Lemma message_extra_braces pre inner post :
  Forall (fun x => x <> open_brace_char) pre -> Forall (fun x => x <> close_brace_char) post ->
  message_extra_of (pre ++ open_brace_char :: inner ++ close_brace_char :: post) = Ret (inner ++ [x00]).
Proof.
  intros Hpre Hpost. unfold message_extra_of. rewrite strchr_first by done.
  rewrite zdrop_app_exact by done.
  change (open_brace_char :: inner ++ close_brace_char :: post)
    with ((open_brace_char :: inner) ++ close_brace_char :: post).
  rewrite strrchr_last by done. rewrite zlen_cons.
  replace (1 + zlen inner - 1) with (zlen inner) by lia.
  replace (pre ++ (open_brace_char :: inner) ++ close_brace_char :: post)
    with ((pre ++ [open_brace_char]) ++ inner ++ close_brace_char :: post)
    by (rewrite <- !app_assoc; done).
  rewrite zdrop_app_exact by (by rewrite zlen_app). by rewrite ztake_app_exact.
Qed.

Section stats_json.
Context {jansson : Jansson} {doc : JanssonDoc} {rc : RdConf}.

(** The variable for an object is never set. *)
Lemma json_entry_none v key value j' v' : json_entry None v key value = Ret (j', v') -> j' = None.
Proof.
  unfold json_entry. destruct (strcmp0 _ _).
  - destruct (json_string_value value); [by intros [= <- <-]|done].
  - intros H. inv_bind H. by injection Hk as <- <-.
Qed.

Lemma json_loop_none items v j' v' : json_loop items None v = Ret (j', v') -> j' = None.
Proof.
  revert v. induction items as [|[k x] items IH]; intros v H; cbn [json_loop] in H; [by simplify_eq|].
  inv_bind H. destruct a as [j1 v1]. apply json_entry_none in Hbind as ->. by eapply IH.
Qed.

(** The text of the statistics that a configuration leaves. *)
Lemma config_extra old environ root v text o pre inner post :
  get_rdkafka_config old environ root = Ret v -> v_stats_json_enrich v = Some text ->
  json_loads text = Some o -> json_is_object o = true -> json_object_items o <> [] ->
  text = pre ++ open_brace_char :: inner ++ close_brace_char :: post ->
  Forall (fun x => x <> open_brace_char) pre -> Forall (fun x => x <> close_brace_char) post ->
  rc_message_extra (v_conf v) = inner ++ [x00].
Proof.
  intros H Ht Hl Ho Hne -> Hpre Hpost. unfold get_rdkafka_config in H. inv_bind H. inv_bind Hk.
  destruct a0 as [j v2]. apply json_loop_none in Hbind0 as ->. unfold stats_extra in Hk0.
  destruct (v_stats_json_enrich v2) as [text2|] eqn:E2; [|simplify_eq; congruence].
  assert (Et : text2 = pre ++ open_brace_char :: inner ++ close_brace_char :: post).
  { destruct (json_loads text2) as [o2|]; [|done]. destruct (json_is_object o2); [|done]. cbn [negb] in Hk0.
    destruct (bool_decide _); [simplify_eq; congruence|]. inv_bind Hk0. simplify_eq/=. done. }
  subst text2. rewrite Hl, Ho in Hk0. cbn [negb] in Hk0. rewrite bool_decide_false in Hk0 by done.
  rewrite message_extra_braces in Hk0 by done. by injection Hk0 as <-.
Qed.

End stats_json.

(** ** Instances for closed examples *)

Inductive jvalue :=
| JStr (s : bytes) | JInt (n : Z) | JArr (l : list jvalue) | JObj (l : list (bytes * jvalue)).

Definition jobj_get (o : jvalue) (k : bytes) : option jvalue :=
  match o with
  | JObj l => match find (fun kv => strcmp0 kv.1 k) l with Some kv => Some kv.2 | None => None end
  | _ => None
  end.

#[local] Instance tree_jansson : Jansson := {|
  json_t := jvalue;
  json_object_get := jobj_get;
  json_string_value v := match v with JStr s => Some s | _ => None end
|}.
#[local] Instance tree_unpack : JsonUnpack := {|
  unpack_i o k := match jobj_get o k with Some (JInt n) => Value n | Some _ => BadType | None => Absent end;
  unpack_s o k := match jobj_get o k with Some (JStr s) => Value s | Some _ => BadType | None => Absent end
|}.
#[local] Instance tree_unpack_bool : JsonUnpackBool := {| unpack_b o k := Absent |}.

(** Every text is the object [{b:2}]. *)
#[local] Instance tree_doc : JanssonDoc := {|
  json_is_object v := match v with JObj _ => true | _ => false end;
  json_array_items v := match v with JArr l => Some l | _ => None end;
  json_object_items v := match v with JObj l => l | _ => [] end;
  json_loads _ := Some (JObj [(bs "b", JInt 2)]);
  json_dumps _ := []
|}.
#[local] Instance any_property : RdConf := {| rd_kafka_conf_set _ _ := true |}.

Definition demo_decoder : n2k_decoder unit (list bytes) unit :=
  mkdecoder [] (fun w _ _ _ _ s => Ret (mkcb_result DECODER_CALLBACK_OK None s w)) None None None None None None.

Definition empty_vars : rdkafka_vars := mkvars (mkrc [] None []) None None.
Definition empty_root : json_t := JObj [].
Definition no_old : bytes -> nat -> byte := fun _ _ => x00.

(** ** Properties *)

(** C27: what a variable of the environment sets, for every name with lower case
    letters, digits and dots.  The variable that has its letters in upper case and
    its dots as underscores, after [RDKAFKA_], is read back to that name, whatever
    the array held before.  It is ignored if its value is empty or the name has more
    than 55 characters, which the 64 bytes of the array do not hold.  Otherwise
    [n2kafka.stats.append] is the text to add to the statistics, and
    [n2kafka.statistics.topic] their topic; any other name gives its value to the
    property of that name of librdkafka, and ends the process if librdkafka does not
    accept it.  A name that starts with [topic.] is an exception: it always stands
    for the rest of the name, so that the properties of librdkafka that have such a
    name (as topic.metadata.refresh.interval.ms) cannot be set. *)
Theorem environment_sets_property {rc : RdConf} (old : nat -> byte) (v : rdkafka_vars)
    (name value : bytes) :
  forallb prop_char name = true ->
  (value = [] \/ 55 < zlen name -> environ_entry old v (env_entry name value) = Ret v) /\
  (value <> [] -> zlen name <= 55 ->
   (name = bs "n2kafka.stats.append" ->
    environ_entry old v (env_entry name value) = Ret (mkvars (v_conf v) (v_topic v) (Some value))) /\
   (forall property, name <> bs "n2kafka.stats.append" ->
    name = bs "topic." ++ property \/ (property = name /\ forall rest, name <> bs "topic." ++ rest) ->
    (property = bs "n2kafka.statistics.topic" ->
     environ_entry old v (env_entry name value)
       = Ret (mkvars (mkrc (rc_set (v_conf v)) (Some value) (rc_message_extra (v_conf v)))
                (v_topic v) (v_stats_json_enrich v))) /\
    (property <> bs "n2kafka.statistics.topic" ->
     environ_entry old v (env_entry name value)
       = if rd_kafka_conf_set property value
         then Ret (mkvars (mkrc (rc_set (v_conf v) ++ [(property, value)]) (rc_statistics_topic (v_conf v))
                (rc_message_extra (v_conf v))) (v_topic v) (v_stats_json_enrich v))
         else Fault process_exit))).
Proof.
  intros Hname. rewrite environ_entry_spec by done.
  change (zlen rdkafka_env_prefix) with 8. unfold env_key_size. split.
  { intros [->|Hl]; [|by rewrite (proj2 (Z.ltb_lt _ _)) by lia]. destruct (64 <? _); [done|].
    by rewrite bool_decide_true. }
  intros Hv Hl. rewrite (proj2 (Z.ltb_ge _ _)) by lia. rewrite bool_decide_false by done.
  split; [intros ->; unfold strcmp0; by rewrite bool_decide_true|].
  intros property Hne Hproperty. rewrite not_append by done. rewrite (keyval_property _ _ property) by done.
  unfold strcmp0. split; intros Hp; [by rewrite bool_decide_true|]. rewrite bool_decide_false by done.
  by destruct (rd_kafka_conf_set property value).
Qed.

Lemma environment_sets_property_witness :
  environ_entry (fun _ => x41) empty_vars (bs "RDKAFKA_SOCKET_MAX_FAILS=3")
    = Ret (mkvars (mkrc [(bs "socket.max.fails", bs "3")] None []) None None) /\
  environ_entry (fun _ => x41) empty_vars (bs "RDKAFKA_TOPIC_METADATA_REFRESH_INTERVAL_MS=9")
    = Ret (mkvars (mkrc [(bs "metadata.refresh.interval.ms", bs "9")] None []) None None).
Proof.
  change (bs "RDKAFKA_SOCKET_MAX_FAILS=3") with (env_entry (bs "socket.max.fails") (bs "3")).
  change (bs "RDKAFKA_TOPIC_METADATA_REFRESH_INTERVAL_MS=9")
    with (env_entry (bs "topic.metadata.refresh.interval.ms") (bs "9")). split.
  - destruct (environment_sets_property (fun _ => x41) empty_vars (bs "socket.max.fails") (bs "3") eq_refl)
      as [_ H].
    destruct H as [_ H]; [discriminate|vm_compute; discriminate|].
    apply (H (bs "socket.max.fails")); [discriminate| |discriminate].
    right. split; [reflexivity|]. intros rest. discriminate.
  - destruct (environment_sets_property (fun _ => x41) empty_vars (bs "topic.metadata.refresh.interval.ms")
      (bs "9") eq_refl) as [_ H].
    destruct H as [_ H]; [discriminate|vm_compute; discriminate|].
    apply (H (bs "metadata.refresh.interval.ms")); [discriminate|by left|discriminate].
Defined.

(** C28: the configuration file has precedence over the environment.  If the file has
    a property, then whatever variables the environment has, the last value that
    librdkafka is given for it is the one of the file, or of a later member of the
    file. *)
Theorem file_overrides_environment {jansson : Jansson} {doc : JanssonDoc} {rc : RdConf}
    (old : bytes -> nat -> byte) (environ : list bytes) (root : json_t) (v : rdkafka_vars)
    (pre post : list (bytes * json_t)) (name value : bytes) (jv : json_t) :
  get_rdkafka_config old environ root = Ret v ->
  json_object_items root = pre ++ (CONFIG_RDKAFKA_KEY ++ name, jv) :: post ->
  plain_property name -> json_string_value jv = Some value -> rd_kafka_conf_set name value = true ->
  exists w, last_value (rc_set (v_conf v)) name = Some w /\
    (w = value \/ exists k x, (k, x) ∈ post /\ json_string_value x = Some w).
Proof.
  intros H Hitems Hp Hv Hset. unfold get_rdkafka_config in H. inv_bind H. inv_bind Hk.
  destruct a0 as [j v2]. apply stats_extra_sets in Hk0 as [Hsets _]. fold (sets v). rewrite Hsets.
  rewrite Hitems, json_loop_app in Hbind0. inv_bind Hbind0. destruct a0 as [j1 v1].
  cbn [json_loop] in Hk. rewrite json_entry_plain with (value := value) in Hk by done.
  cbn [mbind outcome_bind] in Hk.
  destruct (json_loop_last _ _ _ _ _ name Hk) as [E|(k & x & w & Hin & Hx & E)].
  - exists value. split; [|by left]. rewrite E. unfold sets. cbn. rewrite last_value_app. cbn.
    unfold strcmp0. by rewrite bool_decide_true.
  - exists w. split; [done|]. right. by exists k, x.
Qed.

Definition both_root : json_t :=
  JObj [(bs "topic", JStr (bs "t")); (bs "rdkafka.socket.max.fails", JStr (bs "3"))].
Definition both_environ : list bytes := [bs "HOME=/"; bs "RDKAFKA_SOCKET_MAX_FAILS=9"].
________________________________________
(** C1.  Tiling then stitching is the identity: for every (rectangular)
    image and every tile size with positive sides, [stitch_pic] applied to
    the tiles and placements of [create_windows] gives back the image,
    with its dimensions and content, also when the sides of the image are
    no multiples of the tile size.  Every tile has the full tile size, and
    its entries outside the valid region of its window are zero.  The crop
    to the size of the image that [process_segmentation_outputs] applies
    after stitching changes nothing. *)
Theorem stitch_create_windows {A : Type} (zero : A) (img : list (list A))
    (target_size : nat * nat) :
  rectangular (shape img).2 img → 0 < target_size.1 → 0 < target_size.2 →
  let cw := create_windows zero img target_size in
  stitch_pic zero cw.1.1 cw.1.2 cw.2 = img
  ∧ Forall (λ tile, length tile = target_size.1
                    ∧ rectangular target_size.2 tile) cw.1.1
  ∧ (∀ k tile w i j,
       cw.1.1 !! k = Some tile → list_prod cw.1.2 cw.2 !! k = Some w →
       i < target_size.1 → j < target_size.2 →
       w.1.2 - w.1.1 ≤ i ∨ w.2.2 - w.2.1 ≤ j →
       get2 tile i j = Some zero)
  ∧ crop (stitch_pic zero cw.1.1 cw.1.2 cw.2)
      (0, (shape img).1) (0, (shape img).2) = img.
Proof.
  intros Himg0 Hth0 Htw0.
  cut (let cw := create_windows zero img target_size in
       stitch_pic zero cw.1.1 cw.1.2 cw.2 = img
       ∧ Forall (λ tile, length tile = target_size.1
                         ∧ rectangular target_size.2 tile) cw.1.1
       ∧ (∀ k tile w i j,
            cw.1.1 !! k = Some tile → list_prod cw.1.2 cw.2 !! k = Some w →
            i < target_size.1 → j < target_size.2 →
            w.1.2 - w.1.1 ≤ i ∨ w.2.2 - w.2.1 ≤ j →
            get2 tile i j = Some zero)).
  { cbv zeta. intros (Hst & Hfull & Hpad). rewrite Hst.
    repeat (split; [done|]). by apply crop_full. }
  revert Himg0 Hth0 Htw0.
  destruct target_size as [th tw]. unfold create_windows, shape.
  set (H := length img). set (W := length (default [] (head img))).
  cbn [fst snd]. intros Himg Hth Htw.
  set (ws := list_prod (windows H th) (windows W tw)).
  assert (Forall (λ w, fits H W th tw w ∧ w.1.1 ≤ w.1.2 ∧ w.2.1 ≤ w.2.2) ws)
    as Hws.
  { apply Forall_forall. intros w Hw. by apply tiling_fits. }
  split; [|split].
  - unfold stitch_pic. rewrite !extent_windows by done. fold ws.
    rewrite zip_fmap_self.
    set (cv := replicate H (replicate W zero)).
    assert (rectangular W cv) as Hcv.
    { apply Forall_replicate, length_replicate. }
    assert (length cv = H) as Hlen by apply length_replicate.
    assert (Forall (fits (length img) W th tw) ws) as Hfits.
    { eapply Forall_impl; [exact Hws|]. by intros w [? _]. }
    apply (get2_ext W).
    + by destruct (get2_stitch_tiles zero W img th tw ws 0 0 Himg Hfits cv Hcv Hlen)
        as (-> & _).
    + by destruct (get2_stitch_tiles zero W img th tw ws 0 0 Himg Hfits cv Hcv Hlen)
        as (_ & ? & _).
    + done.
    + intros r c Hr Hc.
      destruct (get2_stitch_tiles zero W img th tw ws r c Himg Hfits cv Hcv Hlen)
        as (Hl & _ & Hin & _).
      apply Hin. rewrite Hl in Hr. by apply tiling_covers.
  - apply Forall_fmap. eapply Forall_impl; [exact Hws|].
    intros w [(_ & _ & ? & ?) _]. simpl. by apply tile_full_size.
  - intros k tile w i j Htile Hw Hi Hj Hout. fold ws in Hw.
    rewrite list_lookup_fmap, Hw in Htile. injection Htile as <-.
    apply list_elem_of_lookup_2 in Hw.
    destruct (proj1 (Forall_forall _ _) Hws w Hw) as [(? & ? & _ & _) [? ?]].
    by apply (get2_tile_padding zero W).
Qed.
________________________________________
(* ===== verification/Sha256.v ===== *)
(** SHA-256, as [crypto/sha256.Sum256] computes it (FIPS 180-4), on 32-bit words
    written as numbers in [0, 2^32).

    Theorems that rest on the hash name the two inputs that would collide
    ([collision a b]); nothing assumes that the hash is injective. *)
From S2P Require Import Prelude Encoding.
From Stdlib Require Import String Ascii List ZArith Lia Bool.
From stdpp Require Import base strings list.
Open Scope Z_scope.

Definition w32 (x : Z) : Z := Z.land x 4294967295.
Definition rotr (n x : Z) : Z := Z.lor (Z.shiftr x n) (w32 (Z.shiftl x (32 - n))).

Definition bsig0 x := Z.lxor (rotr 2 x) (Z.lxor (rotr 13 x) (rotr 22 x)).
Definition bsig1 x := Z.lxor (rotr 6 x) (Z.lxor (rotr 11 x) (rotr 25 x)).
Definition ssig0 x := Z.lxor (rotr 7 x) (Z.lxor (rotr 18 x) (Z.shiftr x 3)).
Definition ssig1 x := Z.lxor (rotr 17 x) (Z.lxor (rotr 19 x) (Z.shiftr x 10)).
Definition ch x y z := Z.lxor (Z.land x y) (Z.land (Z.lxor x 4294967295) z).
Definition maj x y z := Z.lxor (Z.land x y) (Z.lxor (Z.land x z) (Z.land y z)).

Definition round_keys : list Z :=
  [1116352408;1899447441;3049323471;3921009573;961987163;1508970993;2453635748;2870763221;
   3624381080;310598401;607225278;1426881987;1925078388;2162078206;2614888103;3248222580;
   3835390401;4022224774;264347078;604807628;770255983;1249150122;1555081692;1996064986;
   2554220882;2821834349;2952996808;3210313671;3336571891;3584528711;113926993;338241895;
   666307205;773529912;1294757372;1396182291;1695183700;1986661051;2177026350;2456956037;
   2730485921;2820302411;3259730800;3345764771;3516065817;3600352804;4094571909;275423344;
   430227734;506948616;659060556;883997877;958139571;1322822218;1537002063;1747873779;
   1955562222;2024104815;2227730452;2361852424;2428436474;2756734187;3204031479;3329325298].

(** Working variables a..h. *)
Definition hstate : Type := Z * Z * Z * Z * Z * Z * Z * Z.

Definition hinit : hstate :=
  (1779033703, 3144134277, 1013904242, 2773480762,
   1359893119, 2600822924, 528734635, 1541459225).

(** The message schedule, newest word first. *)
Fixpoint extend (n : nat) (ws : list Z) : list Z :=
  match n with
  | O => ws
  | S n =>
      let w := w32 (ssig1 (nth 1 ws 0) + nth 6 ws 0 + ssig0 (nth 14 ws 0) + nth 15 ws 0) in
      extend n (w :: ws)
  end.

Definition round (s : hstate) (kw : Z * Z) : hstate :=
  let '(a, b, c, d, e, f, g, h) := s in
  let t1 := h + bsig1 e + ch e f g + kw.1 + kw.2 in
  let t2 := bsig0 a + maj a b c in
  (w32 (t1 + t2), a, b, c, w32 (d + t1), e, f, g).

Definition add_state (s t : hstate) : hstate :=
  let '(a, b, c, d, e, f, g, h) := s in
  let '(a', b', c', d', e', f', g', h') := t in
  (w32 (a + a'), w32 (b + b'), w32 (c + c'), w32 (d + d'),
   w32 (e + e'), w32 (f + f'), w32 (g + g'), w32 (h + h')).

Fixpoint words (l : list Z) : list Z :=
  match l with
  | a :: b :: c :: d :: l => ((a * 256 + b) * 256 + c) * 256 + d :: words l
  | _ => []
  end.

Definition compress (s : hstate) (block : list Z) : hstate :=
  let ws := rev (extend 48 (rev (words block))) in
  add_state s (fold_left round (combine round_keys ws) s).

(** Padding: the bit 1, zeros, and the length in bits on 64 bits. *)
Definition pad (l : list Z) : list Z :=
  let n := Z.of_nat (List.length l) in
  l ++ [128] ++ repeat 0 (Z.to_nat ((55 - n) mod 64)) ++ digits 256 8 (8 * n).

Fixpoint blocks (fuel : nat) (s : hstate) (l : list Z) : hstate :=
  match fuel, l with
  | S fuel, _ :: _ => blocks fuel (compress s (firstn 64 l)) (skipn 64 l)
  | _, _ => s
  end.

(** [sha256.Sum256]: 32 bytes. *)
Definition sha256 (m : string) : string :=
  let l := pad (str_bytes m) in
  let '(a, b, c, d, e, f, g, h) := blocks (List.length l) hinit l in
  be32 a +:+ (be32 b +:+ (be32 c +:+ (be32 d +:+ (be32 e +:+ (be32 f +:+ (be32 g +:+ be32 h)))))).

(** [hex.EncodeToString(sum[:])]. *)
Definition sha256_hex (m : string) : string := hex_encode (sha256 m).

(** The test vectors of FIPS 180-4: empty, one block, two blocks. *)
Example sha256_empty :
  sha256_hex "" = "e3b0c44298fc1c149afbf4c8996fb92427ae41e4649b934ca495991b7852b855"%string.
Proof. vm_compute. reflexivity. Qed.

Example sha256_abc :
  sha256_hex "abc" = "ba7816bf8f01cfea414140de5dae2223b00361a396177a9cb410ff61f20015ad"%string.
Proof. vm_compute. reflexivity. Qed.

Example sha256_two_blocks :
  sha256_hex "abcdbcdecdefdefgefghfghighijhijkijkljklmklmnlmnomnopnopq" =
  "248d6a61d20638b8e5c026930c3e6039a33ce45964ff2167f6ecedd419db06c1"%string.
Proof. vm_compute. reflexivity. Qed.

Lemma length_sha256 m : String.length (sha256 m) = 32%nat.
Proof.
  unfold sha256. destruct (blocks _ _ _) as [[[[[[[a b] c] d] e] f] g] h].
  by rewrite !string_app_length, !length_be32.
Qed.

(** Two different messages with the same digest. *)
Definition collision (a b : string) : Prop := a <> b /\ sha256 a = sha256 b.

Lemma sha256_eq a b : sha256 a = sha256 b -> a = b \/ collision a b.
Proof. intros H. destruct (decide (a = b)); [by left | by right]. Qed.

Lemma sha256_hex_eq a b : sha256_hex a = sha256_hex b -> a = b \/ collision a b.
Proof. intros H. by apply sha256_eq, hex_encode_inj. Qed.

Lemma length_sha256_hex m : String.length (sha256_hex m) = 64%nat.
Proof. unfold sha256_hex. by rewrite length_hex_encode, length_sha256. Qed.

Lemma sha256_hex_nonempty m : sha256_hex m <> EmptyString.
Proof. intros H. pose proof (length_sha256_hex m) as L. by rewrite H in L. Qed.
________________________________________
| Task goal |
Report every line of the material above in which "fuel" appears.

| Response box |
Fixpoint blocks (fuel : nat) (s : hstate) (l : list Z) : hstate :=
  match fuel, l with
  | S fuel, _ :: _ => blocks fuel (compress s (firstn 64 l)) (skipn 64 l)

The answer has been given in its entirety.